THE TASK = Given the records below, would you repeat exactly the lines that begin at the one containing "- cbn beta." and end at the one containing "intros p ->.", inclusive?

[Recorded data]
Lemma works_resolve o p x :
  works (_resolve_session o p x) (λ d se d', d' = d ∧ session_of p d se).
Proof.
  unfold _resolve_session.
  eapply (works_bind _ _ _ (λ found d se d', d' = d ∧ ((∀ y, found = Some y → session_of p d y) → session_of p d se))); [apply works_joined| |].
  - intros found. eapply (works_bind _ _ (λ d se' d', d' = d ∧ ((∀ y, found = Some y → session_of p d y) → ∀ y, se' = Some y → session_of p d y))
      (λ found d se d', d' = d ∧ found = Some se)).
    + destruct found as [y|]; [by apply works_ret|]. destruct (uuid_parse x) as [u|]; [|by apply works_ret].
      eapply works_weaken; [apply works_joined|]. cbn beta. intros d se d' [-> Hse]. split; [done|]. intros _ y Hy.
      destruct (Hse y Hy) as (Hin & Hp & Hdel). split_and!; [done| |done]. apply andb_true_iff in Hp as [_ Hp]. cbn in Hp. lia.
    + intros [se|]; [by apply works_ret|apply works_throw].
    + cbn beta. intros d found' d1 se d2 [-> Hf] [-> ->]. split; [done|]. intros Hy. by apply Hf.
  - cbn beta. intros d found d1 se d2 [-> Hf] [-> Hse]. split; [done|]. apply Hse. intros y Hy.
    destruct (Hf y Hy) as (Hin & Hp & Hdel). split_and!; [done| |done]. apply andb_true_iff in Hp as [Hp _]. lia.
Qed.

(** What an ingest that answers has done. *)
Definition ingested (org_id project_id created_by : uuid) (messages : list Message) (files : list UploadFile)
    (key h : option string) (d : database) (resp : IngestMemoryResponse) (d' : database) : Prop :=
  (∃ p, p ∈ d projects ∧ live_project org_id project_id p = true) ∧
  ((∃ k stored, key = Some k ∧ returned (_check_idempotency_key k (default EmptyString h) (uuid_str org_id)) (Some stored)
      ∧ parse_response stored = inr resp ∧ d' = d)
   ∨ ∃ se, session_of project_id d se
      ∧ claimed_or_stored (mkPlace org_id project_id (se_id se) created_by) messages files d resp d').

Lemma works_check_key k h org :
  works (_check_idempotency_key k h org) (λ d o d', d' = d ∧ returned (_check_idempotency_key k h org) o).
Proof. apply works_returned, works_steps. unfold _check_idempotency_key, check_idempotency_key. stepping. Qed.

Lemma ingest_commits org_id project_id created_by x messages files key h :
  commits (ingest bao_client temporary webhooks arq trace_id turns org_id project_id created_by x messages files key h)
    (ingested org_id project_id created_by messages files key h).
Proof.
  unfold ingest.
  apply (commits_then _ _ (λ d o, ∀ p, o = Some p → p ∈ d projects ∧ live_project org_id project_id p = true)).
  { eapply works_weaken; [apply works_acts, (acts_one projects)|]. cbn beta. intros d o d' [Ho ->]. split; [done|]. intros p ->.
    by apply filter_only in Ho. }
  intros [p|]; [|by intros s _].
  apply (commits_then _ _ (λ d o, ∀ stored, o = Some stored → ∃ k, key = Some k
    ∧ returned (_check_idempotency_key k (default EmptyString h) (uuid_str org_id)) (Some stored))).
  { destruct key as [k|]; [|by apply works_ret]. eapply works_weaken; [apply works_check_key|]. cbn beta. intros d o d' [-> Ho].
    split; [done|]. intros stored ->. by exists k. }
  intros [stored|].
  - intros s Hs. destruct (parse_response stored) as [e|resp] eqn:Ep; [done|]. cbn [lift run]. intros Hk Hp.
    split; [exists p; auto|]. left. destruct (Hk _ eq_refl) as (k & -> & Hr). by exists k, stored.
  - apply (commits_then _ _ (session_of project_id)); [apply works_resolve|]. intros se s Hs.
    pose proof (claimed_commits (mkPlace org_id project_id (se_id se) created_by) messages files key h s Hs) as Hc.
    destruct (run (ingest_claimed _ _ _ _ _ _ _ _ _ _ _) s) as [[e|resp] s1]; [done|]. intros Hse _ Hp.
    split; [exists p; auto|]. right. by exists se.
Qed.

(** ** When services fail

    What a run in a world where calls may fail can have committed. *)

#[local] Instance same_tables_preorder : PreOrder same_tables.
Proof. split; [done|]. intros s1 s2 s3 [D1 C1] [D2 C2]. split; congruence. Qed.

Lemma read_steps : (∀ o p, steps_in same_tables (get_project o p)) ∧
  (∀ k h o, steps_in same_tables (_check_idempotency_key k h o)) ∧
  ∀ o p x, steps_in same_tables (_resolve_session o p x).
Proof.
  split_and!; intros.
  - unfold get_project. stepping.
  - unfold _check_idempotency_key, check_idempotency_key. stepping.
  - unfold _resolve_session, Sessions.get_by_external_id, get_by_uuid, joined_session, project_ids. stepping.
Qed.

Definition dedup_only (t : table) : bool := bool_decide (t = ingest_dedup).

Lemma claim_uncommitted b sid pid : steps_in (uncommitted dedup_only) (_claim_batch b sid pid).
Proof.
  pose proof (uncommitted_kept dedup_only). unfold _claim_batch, insert_or_none.
  unfold check_content_hash, claim_content_hash, get_job_id, _loser_response, release_content_hash, uuid4.
  stepping; try apply uncommitted_rollback; by apply uncommitted_write.
Qed.

Lemma upload_steps config at_ id slots metas : steps_in commits_nothing (upload_blobs config at_ id slots metas).
Proof.
  pose proof (uncommitted_kept any_table). unfold upload_blobs. destruct (_ <? _); [done|].
  apply steps_in_bind.
  - induction metas as [|m metas IH]; [done|]. cbn [upload_each]. apply steps_in_bind; [|intros b; by apply steps_in_bind].
    unfold upload_one, upload, uuid4. stepping.
  - intros [|b bs]; [done|]. by apply uncommitted_write.
Qed.

Lemma process_steps at_ ids blobs files : steps_in commits_nothing (_process_blobs bao_client at_ ids blobs files).
Proof.
  unfold _process_blobs. destruct (attachments ids blobs) as [|x xs]; [done|].
  apply steps_in_bind; [by apply resolve_steps, uncommitted_kept|]. intros config. apply steps_in_bind; [|done].
  apply steps_in_for_fold. intros [c rs] y. unfold one_episode. apply steps_in_bind.
  - apply steps_in_for_fold. intros [slots c'] bid. pose proof (uncommitted_kept any_table). unfold fill_slot. stepping.
  - intros filled. apply steps_in_bind; [apply upload_steps|done].
Qed.

Lemma store_steps at_ messages files : steps_in commits_nothing (store_batch bao_client temporary at_ messages files).
Proof.
  pose proof (uncommitted_kept any_table) as HR. unfold store_batch, _redact_episodes, _get_org_pii_config.
  apply steps_in_bind; [|intros dicts; apply steps_in_bind; [|intros l; apply steps_in_bind; [|done]]].
  - apply steps_in_bind; [|intros c; apply steps_lift]. apply steps_in_bind; [|done].
    apply steps_in_try; [by apply get_org_config_steps|done].
  - unfold _lock_and_insert, Sessions.get_by_id_for_update, get_next_sequence.
    apply steps_in_bind; [stepping|]. intros _. apply steps_in_bind; [stepping|]. intros start.
    apply steps_in_try; [|done]. destruct dicts as [|m ms]; [done|]. unfold batch_create.
    apply steps_in_bind; [stepping|]. intros now. apply steps_in_bind; [|intros rows; by apply uncommitted_write].
    generalize (m :: ms). clear m ms. intros ms. revert start.
    induction ms as [|m ms IH]; intros start; [done|]. cbn [episode_rows]. unfold uuid4.
    apply steps_in_bind; [stepping|]. intros id. apply steps_in_bind; [apply IH|done].
  - destruct files; [|apply process_steps]. case_goal; done.
Qed.

(** [d'] holds what one run of [store_batch] made of [d], all of it; the secrets of
    webhooks and the claims aside. It is what was answered, or a later statement failed. *)
Definition whole_batch (org_id project_id created_by : uuid) (x : string) (messages : list Message) (files : list UploadFile)
    (d : database) (r : exn + IngestMemoryResponse) (d' : database) : Prop :=
  ∃ se (w0 w0' w1 w2 : faulty) l records,
    run (_resolve_session org_id project_id x) w0 = (inr se, w0') ∧ st_db (abs w0) = d ∧
    run (store_batch bao_client temporary (mkPlace org_id project_id (se_id se) created_by) messages files) w1 = (inr (l, records), w2) ∧
    (∀ t, t ≠ ingest_dedup → st_db (abs w1) t = d t) ∧ (∀ t, t ≠ webhook_endpoints → d' t = st_db (abs w2) t) ∧
    ((∃ j, r = inr (accepted j l records)) ∨ r = inl (DatabaseError "down")).

(** Nothing was committed, and what was not is a claim at most. *)
Definition nothing_kept (d : database) (r : exn + IngestMemoryResponse) (s : state) : Prop :=
  st_committed s = d ∧
  ∀ resp, r = inr resp → st_db s = d ∨ (∃ m, resp = replayed m) ∧ ∀ t, t ≠ ingest_dedup → st_db s t = d t.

YOUR SOLUTION =
  - cbn beta. intros d found d1 se d2 [-> Hf] [-> Hse]. split; [done|]. apply Hse. intros y Hy.
    destruct (Hf y Hy) as (Hin & Hp & Hdel). split_and!; [done| |done]. apply andb_true_iff in Hp as [Hp _]. lia.
Qed.

(** What an ingest that answers has done. *)
Definition ingested (org_id project_id created_by : uuid) (messages : list Message) (files : list UploadFile)
    (key h : option string) (d : database) (resp : IngestMemoryResponse) (d' : database) : Prop :=
  (∃ p, p ∈ d projects ∧ live_project org_id project_id p = true) ∧
  ((∃ k stored, key = Some k ∧ returned (_check_idempotency_key k (default EmptyString h) (uuid_str org_id)) (Some stored)
      ∧ parse_response stored = inr resp ∧ d' = d)
   ∨ ∃ se, session_of project_id d se
      ∧ claimed_or_stored (mkPlace org_id project_id (se_id se) created_by) messages files d resp d').

Lemma works_check_key k h org :
  works (_check_idempotency_key k h org) (λ d o d', d' = d ∧ returned (_check_idempotency_key k h org) o).
Proof. apply works_returned, works_steps. unfold _check_idempotency_key, check_idempotency_key. stepping. Qed.

Lemma ingest_commits org_id project_id created_by x messages files key h :
  commits (ingest bao_client temporary webhooks arq trace_id turns org_id project_id created_by x messages files key h)
    (ingested org_id project_id created_by messages files key h).
Proof.
  unfold ingest.
  apply (commits_then _ _ (λ d o, ∀ p, o = Some p → p ∈ d projects ∧ live_project org_id project_id p = true)).
  { eapply works_weaken; [apply works_acts, (acts_one projects)|]. cbn beta. intros d o d' [Ho ->]. split; [done|]. intros p ->.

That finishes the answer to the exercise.